I think the Xterra Trail Challenge Waihi event can be best described as the appendix to the winter series. It’s where all the bits that didn’t fit into the series are compiled into one place. You have the ‘easy running’ trails of Shakespear and Totara Parks, the solid climbs of Waiuku and Waharua, the technical trails of Hunau, and none of crappy mud of Riverhead.
Due to weeks of rain rendering the car park useless, we got an interesting ride in Waihi’s finest buses to the event base in the Karangahake gorge. While cold, the rain had abated leaving us with a cool but dry day to head off onto the trails in waves to meter us onto the swing bridges and tunnels that make up the first few kilometres.
The Karangahake gorge is an amazing juxtaposition of the natural features, and the man made paths and tunnels cut into the stone by the hands of those seeking their fortune in gold.
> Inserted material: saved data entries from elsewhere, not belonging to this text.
(** ** The index of processes by start block *)

Definition pathProcessIDsByStartBlock : string := "pidByStartBlock".

Definition keyProcessIDsByStartBlock (startBlock : Z) : bytes :=
  path_Join [pathProcessIDsByStartBlock; LittleEndian_PutUint32 startBlock].

Definition processIDsByStartBlock (startBlock : Z) : GoM TreeTx (list bytes) :=
  r ← catch (TU_NoState_Get [] (keyProcessIDsByStartBlock startBlock));
  match r with
  | inl e => if bool_decide (e = db_ErrKeyNotFound) then mret [] else throw e
  | inr pidsBytes =>
      pids ← wrapping "cannot proto.Unmarshal pids" (Unmarshal pidsBytes);
      mret (ProcessIds pids)
  end.

Definition setProcessIDByStartBlock (processID : bytes) (startBlock : Z) : GoM TreeTx unit :=
  r ← catch (TU_NoState_Get [] (keyProcessIDsByStartBlock startBlock));
  pids ← match r with
         | inl e => if bool_decide (e = db_ErrKeyNotFound) then mret [] else throw e
         | inr pidsBytes =>
             pids ← wrapping "cannot proto.Unmarshal pids" (Unmarshal pidsBytes);
             mret (ProcessIds pids)
         end;
  pidsBytes ← Marshal (mkProcessIdList (pids ++ [processID]));
  TU_NoState_Set [] (keyProcessIDsByStartBlock startBlock) pidsBytes.

(** ** Creation *)

(** One of the six blocks of [initStateDB]: the leaf of the main tree, then the tree. *)
Definition init_tree (t : StateTree) : GoM TreeTx unit :=
  let treeCfg := StateTreeCfg t in
  TU_Add [] (TreeConfig_Key treeCfg) (zeros (HashFunction_Len (hashFunc (tree_cfg treeCfg))));;
  SubTree [] treeCfg;;
  mret tt.

(** The database with the default trees; an initialised one is left as it is. *)
Definition initStateDB (d : DB) : outcome DB :=
  root ← StateDB_Hash d;
  if bool_decide (root <> zeros (String.length root)) then Ok d
  else
    update ← BeginTx d;
    let '(update, r) :=
      (init_tree TreeExtra;;
       init_tree TreeOracles;;
       init_tree TreeValidators;;
       init_tree TreeProcess;;
       init_tree TreeAccounts;;
       init_tree TreeFaucet;;
       TreeTx_Commit 0) update in
    r;; Ok (tx_db update).

(** [NewState] on an opened database and a new cache. *)
Definition NewState (database : DB) (cache : lru) : outcome State :=
  sdb ← match initStateDB database with
        | Err e => Err (Errorf "cannot init StateDB")
        | r => r
        end;
  _ ← StateDB_Version sdb;
  _ ← StateDB_Hash sdb;
  tx ← BeginTx sdb;
  mainTreeView ← StateDB_TreeView sdb None;
  Ok (mkState sdb tx mainTreeView false cache false [] 0 [] 0 "").

(** ** Heights and hashes *)

Definition LastHeight : M Z := d ← gets Store; lift (StateDB_Version d).

(** [panic] on an error, which [Root] does not return. *)
Definition WorkingHash : M bytes := on_Tx (TU_Root []).

(** [log.Fatalf] ends the node. *)
Definition Rollback : M unit :=
  notify OnRollback;;
  d ← gets Store;
  match BeginTx d with
  | Ok tx => modify (set_STx tx);; modify (set_txCounter 0)
  | Err _ => panic "cannot begin statedb tx"
  | Panic w => panic w
  end.

End state.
I’m sure the numinous tourists along the Windows Walk where more than a little bemused by the odd people running towards them.
As I was getting close to hitting the first aid station at 4km my foot was not really playing ball and the thought of dropping was running through my mind. Was the day worth risking the end goal of Tarawera? After crossing the bridge into the aid station, I had a quick chat to a waiting Vicki and decided that I’d push on and off for a lap of Mt Karangahake. The first 2/3rds of this lap was your classic 7km of uphill climbing with 500m of gain. This I found to be quite runnable, I think in part to my new hill legs from my Waitaks training. It was eerie at the top to be in the cloud clinging to the mountain.
From the high point it was time to put my down hill legs to use, and I started to pick off other runners with a style on the edge of control. Once at the bottom and starting the next short climb, as I promised when passing downhill, a few of them caught me back up again. But the last 3km was certainly playing my tune, down hill – check, technical – check, near the finish – check.
I had a small moment of frustration turn to showing off as I looked to pass a group of svelte young ladies on a technical and rooty downhill section. After announcing “on your right please”, I was shot a look that said something like “you? you want to pass us?” Luckily the path widened so I could get past and I put the hammer down (as much as I could muster anyway), with more leaping than running in places I bounded away. I was living up to the Twinkle Toes moniker people seem to oddly give me time to time I. Once sure I was well out of sight, I was a huffing puffing mess sucking in the big ones. But hey, sometimes we need to do these things.
The nice technical trail turned back on to the main flat track back to the finish, with a couple of stiles to climb over cruelly thrown in. Much to the frustration of Ben and Graham, I picked up another spot prize as I crossed the line – a lovely new Marmot hat and Cliff Bars.
It was awesome to hang at the finish and catch the finish of a number of mates who had been taking on the challenging marathon distance. Thanks to their earlier start, each one was a surprise as everyone had been pretty quiet on if they were attending.
With tired legs I headed out the next day with a 21km urban reserve hopping run in mind. The heel was not too happy and conspired with my right hip to leave me with a funny limping gait for the first 10km till everything loosened up. Nearing the end I took a wrong turn and ended up in Little Shoal bay, rather than Highbury. Getting close to dinner time now and with something like five extra uphill km’s to add to the four I had left, I called in a pick up from George ending it at 19km. But the upside was somehow the run had massaged my heel sufficiently to remove a lot of the pain.
I’m pretty confidant that now starting my taper a bit earlier, my heel should be fine and getting a bit more swimming in I should keep the fitness up. It’s also been cool to catch up with Liz, who thanks to her own foot injuries has been off the trails and in the sea instead.
I’d also like to humble brag a bit over a couple bits of recognition I got about a month ago. One of the first things I did when I first started trail running was to find all I could on You Tube. While doing that I stumbled across The Ginger Runner, who makes some amazing videos and hosts a podcast/You Tube show. A regular feature is ‘viewer mail’. Inspired by previous stories, I decided to send in my story and was lucky enough to one of the few featured in their show.
The same day as the video was screened, it was the Xterra prize giving. Here I was massively honoured and taken aback to be awarded the spirit award in honour of the great Steve Neary. I unfortunately missed the exact name due the noisy bar, but I’ve been calling it the Steve spirit award. In fact as I wasn’t expecting to win anything, I didn’t even register it was my name that Vicki had called out my name and I sat dumbly clapping whoever had won. In a field chock-a-block of awesome and equally deserving people, to be single out is pretty humbling and truly an honour.
Now it is onto the big show and my first Ultra.